Само же необъяснимое и непрерывное смещение границы неопровержимо доказывает: в случае с Балканами мы имеем дело не с реальной географией, а с воображаемой, отбрасывающей на реальный ландшафт свою тень, свои отринутые идеологические антагонизмы, подобно тому, как, согласно Фрейду, локализация конверсионных симптомов при истерии проецирует на физическое тело карту иной, воображаемой анатомии. Тем нс менее, дело не только в том, что Балканы — преследующий Европу призрак, настойчивый остаток ее собственною отвергнутого прошлого; важнее отметить, что, поскольку "Балканы" функционируют ныне как призрачная сущность, ссылка на них позволяет нам выявить в своеобразном спектральном анализе различные формы сегодняшнего расизма. Во–первых, и поныне существует старомодный откровенный расизм в отношении (деспотичных, варварских, православных, мусульманских, коррумпированных, восточных…) Балкан. нс приемлющих подлинные (западные, цивилизованные, демократические. христианские…) ценности. Во–вторых, есть политически корректный, "отрефлексированный" расизм.
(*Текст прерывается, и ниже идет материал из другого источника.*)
(* ===== verification/Hash.v ===== *)
(** * Integrity checksums and identity digests

    [hash.hpp] and [hash.cpp]: the table-driven CRC-32C, FNV-1a over 64 bits,
    the [CanonicalHasher] the digests are built with, and [Digest]. *)

From Stdlib Require Import String Ascii.
From S2P Require Import Prelude StdAlgo Checked Bytes.

(** ** CRC-32C *)

(** One bit of the table construction. *)
Definition crc_bit (crc : N) : N :=
  if N.testbit crc 0 then N.lxor (N.shiftr crc 1) 0x82F63B78 else N.shiftr crc 1.

(** [Crc32cTable]: the entry of [i] after eight [crc_bit] steps. *)
Definition kCrc32cTable : list N :=
  (λ i, Nat.iter 8 crc_bit (N.of_nat i)) <$> seq 0 256.

Definition crc_table_entry (i : N) : N := nth (N.to_nat i) kCrc32cTable 0.

Definition crc_step (state byte : N) : N :=
  N.lxor (crc_table_entry (N.land (N.lxor state byte) 255)) (N.shiftr state 8).

Definition Crc32C_init : N := 0xFFFFFFFF.

Definition Crc32C_Update (state : N) (data : list N) : N := fold_left crc_step data state.

(** [~state_] on 32 bits. *)
Definition Crc32C_value (state : N) : N := N.lxor state 0xFFFFFFFF.

Definition Crc32C_Compute (data : list N) : N :=
  Crc32C_value (Crc32C_Update Crc32C_init data).

(** ** FNV-1a *)

Definition kFnvOffsetBasis : N := 0xCBF29CE484222325.
Definition kFnvPrime : N := 0x100000001B3.
Definition kSecondOffsetBasis : N := 0x84222325CBF29CE4.

Definition fnv_step (state byte : N) : N := wrap 64 (N.lxor state byte * kFnvPrime).

Definition Fnv1a64_Update (state : N) (data : list N) : N := fold_left fnv_step data state.

(** ** [CanonicalHasher]

    The hasher is its FNV state. *)

Definition CanonicalHasher := N.
Definition hasher_init : CanonicalHasher := kFnvOffsetBasis.

Definition AddU8 (v : N) (h : CanonicalHasher) : CanonicalHasher :=
  Fnv1a64_Update h [wrap 8 v].
Definition AddU16 (v : N) (h : CanonicalHasher) : CanonicalHasher :=
  Fnv1a64_Update h [N.land v 255; N.land (N.shiftr v 8) 255].
Definition AddU32 (v : N) (h : CanonicalHasher) : CanonicalHasher :=
  Fnv1a64_Update h [N.land v 255; N.land (N.shiftr v 8) 255;
                    N.land (N.shiftr v 16) 255; N.land (N.shiftr v 24) 255].
Definition AddU64 (v : N) (h : CanonicalHasher) : CanonicalHasher :=
  Fnv1a64_Update h (le_bytes 8 v).
Definition AddI64 (v : Z) (h : CanonicalHasher) : CanonicalHasher :=
  AddU64 (u64_of_i64 v) h.
Definition AddBool (v : bool) (h : CanonicalHasher) : CanonicalHasher :=
  AddU8 (if v then 1 else 0) h.
Definition AddString (v : string) (h : CanonicalHasher) : CanonicalHasher :=
  let h := AddU32 (wrap 32 (string_size v)) h in
  if String.eqb v "" then h else Fnv1a64_Update h (string_bytes v).
Definition AddTag (tag : string) (h : CanonicalHasher) : CanonicalHasher :=
  h |> AddU8 0x1F |> AddString tag.
Definition AddBlob (data : list N) (h : CanonicalHasher) : CanonicalHasher :=
  let h := AddU32 (wrap 32 (size data)) h in
  if size data =? 0 then h else Fnv1a64_Update h data.

(** [for (x : l) add(x, h)]. *)
Definition hash_each {A} (add : A → CanonicalHasher → CanonicalHasher) (l : list A)
    (h : CanonicalHasher) : CanonicalHasher :=
  fold_left (λ h x, add x h) l h.

(** ** [Digest] *)

Record Digest := mkDigest { digest_hi : N; digest_lo : N }.

Definition Digest_zero : Digest := mkDigest 0 0.

#[export] Instance Digest_eq_dec : EqDecision Digest.
Proof. solve_decision. Defined.

Definition Digest_eqb (a b : Digest) : bool :=
  (digest_hi a =? digest_hi b) && (digest_lo a =? digest_lo b).

Definition Digest_ltb (a b : Digest) : bool :=
  if negb (digest_hi a =? digest_hi b) then digest_hi a <? digest_hi b
  else digest_lo a <? digest_lo b.

Definition Digest_IsZero (d : Digest) : bool := (digest_hi d =? 0) && (digest_lo d =? 0).

(** [Digest::OfCanonical]. *)
Definition OfCanonical (hasher : CanonicalHasher) : Digest :=
  let lo := hasher in
  let mixed := N.lxor lo kSecondOffsetBasis in
  let mixed := wrap 64 (mixed * kFnvPrime) in
  let mixed := N.lxor mixed (N.shiftr mixed 29) in
  let mixed := wrap 64 (mixed * 0xBF58476D1CE4E5B9) in
  let mixed := N.lxor mixed (N.shiftr mixed 32) in
  mkDigest (N.lxor mixed kFnvOffsetBasis) lo.

Definition hex_digit (n : N) : ascii :=
  match String.get (N.to_nat n) "0123456789abcdef" with
  | Some c => c
  | None => "0"%char
  end.

(** The sixteen digits of one part, [shift] from 60 down to 0. *)
Definition part_hex (part : N) : string :=
  string_of_list_ascii
    ((λ i, hex_digit (N.land (N.shiftr part (60 - 4 * N.of_nat i)) 15)) <$> seq 0 16).

Definition Digest_ToHex (d : Digest) : string :=
  (part_hex (digest_hi d) ++ part_hex (digest_lo d))%string.

(** ** Facts *)

Lemma Digest_eqb_eq a b : Digest_eqb a b = true ↔ a = b.
Proof.
  unfold Digest_eqb. destruct a, b; cbn. b2p. split; [by intros [-> ->]|by intros [= -> ->]].
Qed.

#[export] Hint Rewrite Digest_eqb_eq : b2p.

Lemma Crc32C_Update_app s d1 d2 :
  Crc32C_Update s (d1 ++ d2) = Crc32C_Update (Crc32C_Update s d1) d2.
Proof. apply fold_left_app. Qed.

Lemma Fnv1a64_Update_app s d1 d2 :
  Fnv1a64_Update s (d1 ++ d2) = Fnv1a64_Update (Fnv1a64_Update s d1) d2.
Proof. apply fold_left_app. Qed.

Lemma fits_testbit w n : uint_fits w n ↔ ∀ i, w <= i → N.testbit n i = false.
Proof.
  unfold uint_fits. split.
  - intros Hn i Hi. rewrite <-(N.mod_small n (2 ^ w)) by done.
    by apply N.mod_pow2_bits_high.
  - intros H. destruct (N.eq_dec n 0) as [->|Hn]; [by apply N.neq_0_lt_0, N.pow_nonzero|].
    apply N.log2_lt_pow2; [lia|]. destruct (N.lt_ge_cases (N.log2 n) w) as [|Hge]; [done|].
    specialize (H _ Hge). by rewrite N.bit_log2 in H.
Qed.

Lemma lxor_fits w a b : uint_fits w a → uint_fits w b → uint_fits w (N.lxor a b).
Proof.
  rewrite !fits_testbit. intros Ha Hb i Hi. by rewrite N.lxor_spec, Ha, Hb.
Qed.

Lemma shiftr_le a k : N.shiftr a k <= a.
Proof. rewrite N.shiftr_div_pow2. apply N.Div0.div_le_upper_bound. nia. Qed.

Lemma shiftr_fits w a k : uint_fits w a → uint_fits w (N.shiftr a k).
Proof. unfold uint_fits. pose proof (shiftr_le a k). lia. Qed.

Lemma lxor_cancel_l a x y : N.lxor a x = N.lxor a y → x = y.
Proof.
  intros H. apply (f_equal (N.lxor a)) in H.
  by rewrite <-!N.lxor_assoc, !N.lxor_nilpotent, !N.lxor_0_l in H.
Qed.

(** ** A corrupted byte changes the checksum

    The 256 table entries are 32-bit values with pairwise distinct top bytes, so
    the upper bits of a state determine the step that led to it. *)

Definition top_byte (n : N) : N := N.shiftr n 24.

Lemma crc_entry_facts i :
  i < 256 → u32_fits (crc_table_entry i) ∧
  ∀ j, j < 256 → top_byte (crc_table_entry i) = top_byte (crc_table_entry j) → i = j.
Proof.
  assert (forallb (λ i, (crc_table_entry (N.of_nat i) <? 2 ^ 32) &&
            forallb (λ j, negb (top_byte (crc_table_entry (N.of_nat i)) =?
                                top_byte (crc_table_entry (N.of_nat j)))
                          || Nat.eqb i j) (seq 0 256)) (seq 0 256) = true) as H
    by (vm_compute; reflexivity).
  rewrite forallb_forall in H.
  intros Hi. specialize (H (N.to_nat i)). rewrite in_seq, N2Nat.id in H.
  specialize (H ltac:(lia)). apply andb_true_iff in H as [H1 H2]. b2p. split; [done|].
  intros j Hj Htop. rewrite forallb_forall in H2.
  specialize (H2 (N.to_nat j)). rewrite in_seq, N2Nat.id in H2.
  specialize (H2 ltac:(lia)). b2p. destruct H2 as [H2|H2]; [done|].
  apply Nat.eqb_eq in H2. lia.
Qed.

Lemma land_255_lt n : N.land n 255 < 256.
Proof. rewrite land_255. by apply N.mod_lt. Qed.

Lemma crc_step_fits s b : u32_fits s → u32_fits (crc_step s b).
Proof.
  intros Hs. apply lxor_fits; [|by apply shiftr_fits].
  apply crc_entry_facts, land_255_lt.
Qed.

Lemma top_byte_lxor_shift a s : u32_fits s → top_byte (N.lxor a (N.shiftr s 8)) = top_byte a.
Proof.
  intros Hs. unfold top_byte. rewrite N.shiftr_lxor, N.shiftr_shiftr.
  rewrite (N.shiftr_div_pow2 s), N.div_small by exact Hs. apply N.lxor_0_r.
Qed.

Lemma low_high_eq a b : N.land a 255 = N.land b 255 → N.shiftr a 8 = N.shiftr b 8 → a = b.
Proof.
  rewrite !land_255, !N.shiftr_div_pow2. change (2 ^ 8) with 256. intros Hl Hh.
  rewrite (N.div_mod a 256), (N.div_mod b 256) by done. by rewrite Hl, Hh.
Qed.

(** The upper bits of a state determine the table index of the step before, and
    the upper bits of the state before. *)
Lemma crc_step_upper k s1 b1 s2 b2 :
  u32_fits s1 → u32_fits s2 → k <= 24 →
  N.shiftr (crc_step s1 b1) k = N.shiftr (crc_step s2 b2) k →
  N.land (N.lxor s1 b1) 255 = N.land (N.lxor s2 b2) 255 ∧
  N.shiftr s1 (8 + k) = N.shiftr s2 (8 + k).
Proof.
  intros H1 H2 Hk H. unfold crc_step in H.
  assert (N.land (N.lxor s1 b1) 255 = N.land (N.lxor s2 b2) 255) as Hidx.
  { apply (crc_entry_facts _ (land_255_lt _)); [apply land_255_lt|].
    apply (f_equal (λ x, N.shiftr x (24 - k))) in H.
    rewrite !N.shiftr_shiftr in H. replace (k + (24 - k)) with 24 in H by lia.
    change (N.shiftr ?x 24) with (top_byte x) in H. by rewrite !top_byte_lxor_shift in H. }
  split; [done|]. rewrite Hidx, !N.shiftr_lxor, !N.shiftr_shiftr in H.
  by apply lxor_cancel_l in H.
Qed.

Lemma land_255_lxor a b : N.land (N.lxor a b) 255 = N.lxor (N.land a 255) (N.land b 255).
Proof.
  apply N.bits_inj. intros i. rewrite N.lxor_spec, !N.land_spec, N.lxor_spec.
  by destruct (N.testbit a i), (N.testbit b i), (N.testbit 255 i).
Qed.

Lemma crc_step_state_inj b s1 s2 :
  u32_fits s1 → u32_fits s2 → crc_step s1 b = crc_step s2 b → s1 = s2.
Proof.
  intros H1 H2 H. apply (f_equal (λ x, N.shiftr x 0)) in H.
  apply crc_step_upper in H as [Hl Hh]; [|done..]. change (8 + 0) with 8 in Hh.
  rewrite !land_255_lxor, !(N.lxor_comm _ (N.land b 255)) in Hl.
  apply lxor_cancel_l in Hl. by apply low_high_eq.
Qed.

Lemma Crc32C_Update_fits s data : u32_fits s → u32_fits (Crc32C_Update s data).
Proof. intros Hs. apply (fold_left_inv u32_fits); [intros; by apply crc_step_fits|done]. Qed.

Lemma Crc32C_Update_inj data s1 s2 :
  u32_fits s1 → u32_fits s2 → Crc32C_Update s1 data = Crc32C_Update s2 data → s1 = s2.
Proof.
  revert s1 s2. induction data as [|b data IH]; intros s1 s2 H1 H2 H; [done|].
  apply (crc_step_state_inj b); [done..|]. by apply IH; [apply crc_step_fits..|].
Qed.

Lemma Crc32C_init_fits : u32_fits Crc32C_init.
Proof. by vm_compute. Qed.

Lemma Crc32C_Compute_fits data : u32_fits (Crc32C_Compute data).
Proof. apply lxor_fits; [apply Crc32C_Update_fits, Crc32C_init_fits|by vm_compute]. Qed.

(** A run of at most four bytes is determined by the state it leads to. *)
Lemma Crc32C_Update_burst k s l1 l2 :
  u32_fits s → Forall u8_fits l1 → Forall u8_fits l2 → length l1 = length l2 →
  k + 8 * N.of_nat (length l1) <= 32 →
  N.shiftr (Crc32C_Update s l1) k = N.shiftr (Crc32C_Update s l2) k → l1 = l2.
Proof.
  intros Hs. revert k l2. induction l1 as [|b1 l1 IH] using rev_ind; intros k l2 Hl1 Hl2 Hlen Hk H.
  { by destruct l2. }
  destruct l2 as [|b2 l2 _] using rev_ind; rewrite !length_app in Hlen; cbn in Hlen; [lia|].
  rewrite length_app in Hk. cbn in Hk. rewrite !Crc32C_Update_app in H. cbn in H.
  apply Forall_app in Hl1 as [Hl1 [Hb1 _]%Forall_cons].
  apply Forall_app in Hl2 as [Hl2 [Hb2 _]%Forall_cons].
  apply crc_step_upper in H as [Hidx Hup]; [|by apply Crc32C_Update_fits..|lia].
  assert (l1 = l2) as -> by (apply (IH (8 + k)); [done..|lia|lia|done]).
  f_equal. rewrite !land_255_lxor in Hidx. apply lxor_cancel_l in Hidx.
  rewrite !land_255, !N.mod_small in Hidx by assumption. by rewrite Hidx.
Qed.

(** Overwriting up to four consecutive bytes of a message changes its checksum. *)
Lemma Crc32C_Compute_burst pre l1 l2 suf :
  Forall u8_fits l1 → Forall u8_fits l2 → length l1 = length l2 → (length l1 <= 4)%nat →
  Crc32C_Compute (pre ++ l1 ++ suf) = Crc32C_Compute (pre ++ l2 ++ suf) → l1 = l2.
Proof.
  intros H1 H2 Hlen Hle H. unfold Crc32C_Compute, Crc32C_value in H.
  rewrite !(N.lxor_comm _ 0xFFFFFFFF) in H. apply lxor_cancel_l in H.
  rewrite !Crc32C_Update_app in H.
  pose proof (Crc32C_Update_fits _ pre Crc32C_init_fits) as Hs.
  apply Crc32C_Update_inj in H; [|by apply Crc32C_Update_fits..].
  apply (Crc32C_Update_burst 0 (Crc32C_Update Crc32C_init pre)); [done..|lia|by rewrite H].
Qed.

(** [OfCanonical] is a function of the 64-bit hasher value alone. *)
Lemma OfCanonical_inj h1 h2 : OfCanonical h1 = OfCanonical h2 ↔ h1 = h2.
Proof. split; [intros H; by apply (f_equal digest_lo) in H|by intros ->]. Qed.

Lemma Fnv1a64_Update_fits s data : u64_fits s → u64_fits (Fnv1a64_Update s data).
Proof. intros Hs. apply (fold_left_inv u64_fits); [intros; apply wrap_fits|done]. Qed.

(** The check values of the two algorithms. *)
Example crc32c_check : Crc32C_Compute (string_bytes "123456789") = 0xE3069283.
Proof. vm_compute. reflexivity. Qed.

Example fnv1a_check : Fnv1a64_Update hasher_init (string_bytes "a") = 0xAF63DC4C8601EC8C.
Proof. vm_compute. reflexivity. Qed.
С точки зрения мультикультурализма, Балканы — это территория этнического ужаса и нетерпимости, примитивных иррациональных воинствующих страстей, несовместимых с современностью, отказавшейся от идеи национального государства и использующей либерально–демократические способы решения конфликтов посредством рациональных переговоров, компромиссов и взаимного уважения. Расизм здесь как бы переходит на иной уровень: здесь он приписывается другому, а сами мы занимаем удобную позицию нейтральных участливых наблюдателей, в праведном гневе следящих за творящимися где–то ужасами. Наконец, возможен еще и перевернутый расизм. Этот расизм восхищается экзотической органичностью балканского Другого, например сербов, которые, в отличие от заторможенных, анемичных западноевропейцев, полны редкой жажды жизни. Именно такого рода расизм определяет успех на Западе фильмов Эмира Кустурицы.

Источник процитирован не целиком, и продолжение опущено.